She thought that things would be different -
But that was before she'd seen so many innocents crushed so thoroughly that her crying was as useless as it had ever been.
….
Some of the Rose Quartzes protested their innocence up until the moment their forms were dispelled, some decried the injustice, confessing not what they did, but what they wished they had done; Others professed their undying loyalty to the authority as they wept, begging on their knees for mercy – but most penitently accepted their fate or begged forgiveness for the actions of their wayward 'sister', even going so far as to handle the restraining and poofing of their beloved comrades, bubbling them themselves until only one of them was left.

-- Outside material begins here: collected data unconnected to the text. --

(** * LF_UpdateSicCodes_MR: a shallow embedding and its properties

    The Map/Reduce script [src/LF_UpdateSicCodes_MR.js] pulls the active
    customers that carry a company number, asks Companies House for each of
    them, and writes SIC codes, company status and (conditionally) the
    inactive flag back to the customer record.

    Layout of the development:
    - JavaScript strings and values, as far as the script uses them;
    - the platform the script runs on: the customer records, the searches and
      the HTTPS client of NetSuite, as a [Host] of facts the script cannot
      change, a [World] it can, and the trace of the platform calls it makes;
    - the script's functions, one definition per function, under the names
      they have in the source;
    - the vocabulary of the properties and a small account to run the script
      on;
    - the properties, C1 to C10, with the lemmas they rest on.

    What the embedding leaves out: the [log.debug] calls, and whatever the
    platform does on its own when a record is saved. *)

From Stdlib Require Import String Ascii ZArith List Bool.
From Stdlib Require Import Floats.Floats Numbers.Cyclic.Int63.Uint63.
From stdpp Require Import base option list gmap strings sorting.

Open Scope string_scope.
Open Scope Z_scope.

(** ** JavaScript strings

    A string is its sequence of code units; the development covers the
    strings whose code units are below 256, one [ascii] each. *)

Module JSString.

(** [s.length] *)
Definition length (s : string) : Z := Z.of_nat (String.length s).

(** [s.slice(start, end)] for [0 <= start], [0 <= end]: the code units from
    [start] up to, not including, [end], cut at the end of [s]. *)
Definition slice (s : string) (start end_ : nat) : string :=
  substring start (end_ - start) s.

(** [s.slice(start)]: the rest of [s] from [start]. *)
Definition slice_from (s : string) (start : nat) : string :=
  substring start (String.length s - start) s.

(** The class [[0-9]]. *)
Definition digit (c : ascii) : bool :=
  let n := nat_of_ascii c in (48 <=? n)%nat && (n <=? 57)%nat.

(** The class [\s]: TAB, LF, VT, FF, CR, SPACE and the no-break space
    U+00A0; the other members of the class are code units above 255. *)
Definition whitespace (c : ascii) : bool :=
  let n := nat_of_ascii c in
  ((9 <=? n)%nat && (n <=? 13)%nat) || (n =? 32)%nat || (n =? 160)%nat.

Fixpoint all (cls : ascii -> bool) (s : string) : bool :=
  match s with
  | EmptyString => true
  | String c rest => cls c && all cls rest
  end.

(** [s.match(/^C+$/)] read as a condition: the match array is truthy, [null]
    is not. Without the [m] flag [^] and [$] are the two ends of [s]. *)
Definition match_plus (cls : ascii -> bool) (s : string) : bool :=
  match s with
  | EmptyString => false
  | String _ _ => all cls s
  end.

(** [s.replace(/C/g, '')]: every code unit of the class is dropped. *)
Fixpoint remove (cls : ascii -> bool) (s : string) : string :=
  match s with
  | EmptyString => EmptyString
  | String c rest => if cls c then remove cls rest else String c (remove cls rest)
  end.

(** [xs.join(sep)] on an array of strings. *)
Definition join (sep : string) (xs : list string) : string := String.concat sep xs.

(** A string as a condition: only [''] is falsy. *)
Definition truthy (s : string) : bool := negb (String.eqb s "").

End JSString.

(** ** Outcomes

    A call returns or throws. [OutsideModel] marks the few conversions of the
    language the development does not define (a string or an object turned
    into a number); no path of the script reaches them. *)

Inductive Error :=
| SyntaxError
| TypeError
| PlatformError (name : string)
| OutsideModel.

Inductive Outcome (A : Type) :=
| Return (a : A)
| Throw (e : Error).
Arguments Return {A} a.
Arguments Throw {A} e.

#[export] Instance Outcome_ret : MRet Outcome := λ A a, Return a.
#[export] Instance Outcome_bind : MBind Outcome := λ A B f m,
  match m with
  | Return a => f a
  | Throw e => Throw e
  end.

(** ** JavaScript values

    Numbers are IEEE 754 doubles, as in the language. *)

#[local] Set Warnings "-register-all".
Inductive JSValue :=
| JUndefined
| JNull
| JBoolean (b : bool)
| JNumber (x : float)
| JString (s : string)
| JArray (elements : list JSValue)
| JObject (properties : list (string * JSValue)).
#[local] Set Warnings "+register-all".

Module JS.

Definition number_of_nat (n : nat) : float :=
  PrimFloat.of_uint63 (Uint63.of_Z (Z.of_nat n)).

(** [a === x] for a number [x]: no conversion; [-0 === 0], [NaN] equals
    nothing. *)
Definition strict_equals_number (a : JSValue) (x : float) : bool :=
  match a with
  | JNumber y => PrimFloat.eqb y x
  | _ => false
  end.

(** ToNumber on the values that need no parsing. *)
Definition ToNumber (v : JSValue) : Outcome float :=
  match v with
  | JUndefined => Return PrimFloat.nan
  | JNull => Return PrimFloat.zero
  | JBoolean b => Return (if b then PrimFloat.one else PrimFloat.zero)
  | JNumber x => Return x
  | JString _ | JArray _ | JObject _ => Throw OutsideModel
  end.

(** [a + b] on such operands. *)
Definition add (a b : JSValue) : Outcome JSValue :=
  x ← ToNumber a; y ← ToNumber b; mret (JNumber (PrimFloat.add x y)).

(** [a > b] on such operands; any comparison with [NaN] is false. *)
Definition greater_than (a b : JSValue) : Outcome bool :=
  x ← ToNumber a; y ← ToNumber b; mret (PrimFloat.ltb y x).

Fixpoint lookup_property (name : string) (properties : list (string * JSValue)) : JSValue :=
  match properties with
  | [] => JUndefined
  | (k, v) :: rest => if String.eqb k name then v else lookup_property name rest
  end.

Fixpoint store_property (name : string) (v : JSValue) (properties : list (string * JSValue))
  : list (string * JSValue) :=
  match properties with
  | [] => [(name, v)]
  | (k, old) :: rest =>
      if String.eqb k name then (k, v) :: rest else (k, old) :: store_property name v rest
  end.

(** [o.name], the read of an own data property: a property of a plain object
    ([undefined] when it has none of that name), the [length] of an array or
    of a string. Reading off [undefined] or [null] throws. *)
Definition get (o : JSValue) (name : string) : Outcome JSValue :=
  match o with
  | JUndefined | JNull => Throw TypeError
  | JObject properties => Return (lookup_property name properties)
  | JArray elements =>
      if String.eqb name "length" then Return (JNumber (number_of_nat (List.length elements)))
      else Throw OutsideModel
  | JString s =>
      if String.eqb name "length" then Return (JNumber (number_of_nat (String.length s)))
      else Throw OutsideModel
  | JBoolean _ | JNumber _ => Return JUndefined
  end.

(** [o.name = v] on a plain object. *)
Definition set (o : JSValue) (name : string) (v : JSValue) : Outcome JSValue :=
  match o with
  | JObject properties => Return (JObject (store_property name v properties))
  | JUndefined | JNull => Throw TypeError
  | _ => Throw OutsideModel
  end.

(** [a.push(v)]: only an array has the method. *)
Definition push (a : JSValue) (v : JSValue) : Outcome JSValue :=
  match a with
  | JArray elements => Return (JArray (elements ++ [v])%list)
  | _ => Throw TypeError
  end.

(** The text an array element contributes to [join]. *)
Definition element_text (v : JSValue) : Outcome string :=
  match v with
  | JString s => Return s
  | JUndefined | JNull => Return ""
  | _ => Throw OutsideModel
  end.

Fixpoint texts (elements : list JSValue) : Outcome (list string) :=
  match elements with
  | [] => Return []
  | v :: rest => s ← element_text v; ss ← texts rest; mret (s :: ss)
  end.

That one expressed the desire that the moon goddess might take her to where Pink Diamond was now, which one of Pink's jaspers perceived as such an insolence that she destroyed her that instant, repeatedly stomping her shards into the dirt.
(This is why you wouldn't find one single orange bubble among the sea of cherry-blossom tint)
The others were scheduled to be disposed of, too, but while she was seeing to the progress of her offensive, Yellow Diamond was informed that her order had been canceled, by none other than Blue Diamond herself.
This resulted in an argument between the two, of which the former eventually tired and decreed that they should simply be shipped off planet for now until they could decide what to do with them at a later point.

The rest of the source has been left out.